While Energy 2020 modeling results show an increase in energy prices (i.e., cost per unit), the increases in efficiency throughout the economy helps reduce fuel expenditures in California relative to the reference case by 4.9 percent by 2020. These results suggest that the increases in energy prices in California from the measures in the Scoping Plan are offset by the resulting decreases in fuel use.Now, it is surely true that any policies that attempt to internalize the externality associated with GHG emissons will raise energy prices. It is also surely true that, amid higher energy prices, efficiency will be in greater demand. But to suggest the net welfare effect on energy consumers is positive (or at least non-negative) is absurd. The energy consumers will have to invest in energy efficiency to achieve the demand reductions CARB anticipates. These investments will be costly.
First, they assume there will be no increase in innovation in the world of clean energy technology. While innovation is hard to measure, it is completely misleading to assume there will be none. Few in California would debate the powerful impact of innovation on our state's economy. Policies like AB 32 create market incentives. Everyone in a market economy responds to these incentives, but Varshney and Tootelian assume instead that California businesses and consumers will suddenly become oblivious to market forces. This defies 200 years of economic logic dating to Adam Smith.

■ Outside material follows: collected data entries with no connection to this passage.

(** [[-_\s]+] *)
Definition separators : regex :=
  Plus (Class false [CChr "-"; CChr "_"; CSpace]).

Definition extract_series_name_from_path (cfg : BangumiConfig)
    (file_path base_name : string) (parameters : list string) : string :=
  let dir_path := dirname file_path in
  let path_parts :=
    match dir_path with
    | EmptyString => []
    | _ => str_split_on "/" dir_path
    end in
  match first_series_dir cfg (rev path_parts) with
  | Some series_name => series_name
  | None =>
      (* no good directory name found: extract from the file name *)
      let clean_name :=
        foldl (λ n pattern, sub pattern " " n IGNORECASE) base_name
              (episode_patterns cfg) in
      let clean_name := foldl strip_parameter clean_name parameters in
      let clean_name :=
        foldl (λ n pattern, sub pattern "" n IGNORECASE) clean_name
              (cleanup_patterns cfg) in
      let clean_name := str_strip (sub separators " " clean_name NOFLAGS) in
      match clean_name with
      | EmptyString => "Unknown Series"
      | _ => clean_name
      end
  end.

(** [group_series(self)] on [self.video_files] *)
Definition series_groups_t : Type := dict string (list (Z * string)).

(** The body of [for video in self.video_files]. *)
Definition collect_step (cfg : BangumiConfig) (groups : series_groups_t)
    (video : string) : option series_groups_t :=
  '(series_pattern, episode_num) ← extract_series_info cfg video;
  Some (dict_append series_pattern (episode_num, video) groups).

Definition collect_groups (cfg : BangumiConfig) (video_files : list string)
    : option series_groups_t :=
  foldM (collect_step cfg) [] video_files.

(** [for pattern in self.series_groups: self.series_groups[pattern].sort()] *)
Definition sort_groups (groups : series_groups_t) : series_groups_t :=
  map (λ kv, (kv.1, list_sort tuple_leb kv.2)) groups.

Definition group_series (cfg : BangumiConfig) (video_files : list string)
    : option series_groups_t :=
  groups ← collect_groups cfg video_files;
  (* sort each group by episode number *)
  Some (sort_groups groups).

(** The episode map that [analyze_series] builds from one group. *)
Definition episode_put (episode_map : dict string string) (video : Z * string)
    : dict string string :=
  (* format episode number as two digits *)
  dict_set (fmt_02d video.1) video.2 episode_map.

Second, their study assumes that all investments in "greening" California homes and businesses are simply dollars tossed out of the state's economy, with no positive impact on its bottom line.
Some such investments may go out of state -- for example, the builder of a new net-zero-energy house might purchase solar panels from Oregon. But others will not. When a family pays for those solar panels to be installed, or for a weatherizing company to improve their home's energy efficiency, that money goes to California salaries and supplies. Workers and suppliers then buy their own goods and services locally, and the ripple effect continues. With the California economy now experiencing more than 12% unemployment, such economic stimulation should not be ignored.Sweeney and Kahn kind of acknowledge my point about leakage, but what struck me is how this argument sounds an awful lot like the argument for government paying people to dig holes and fill them in. It gives people jobs that give them money to spend on things other people make. To the extent this recruits new money into the economy (e.g. from the green investors Kahn notes are standing on the sidelines pending resolution of GHG regulation uncertainty), then it has a short-term stimulus effect, but it only has a real benefit if the investment is in something worthwhile. Now, I don't intend to suggest installing solar panels is as worthless as digging holes only to fill them in again. Its not if you assume, as I do, that cleaner energy is a good thing. But the fact that jobs are created does not in and of itself guarantee real benefits accrue. If leakage means there are no GHG emissions reductions from all of this new investment, then the difference between building windmills and digging holes is not so great.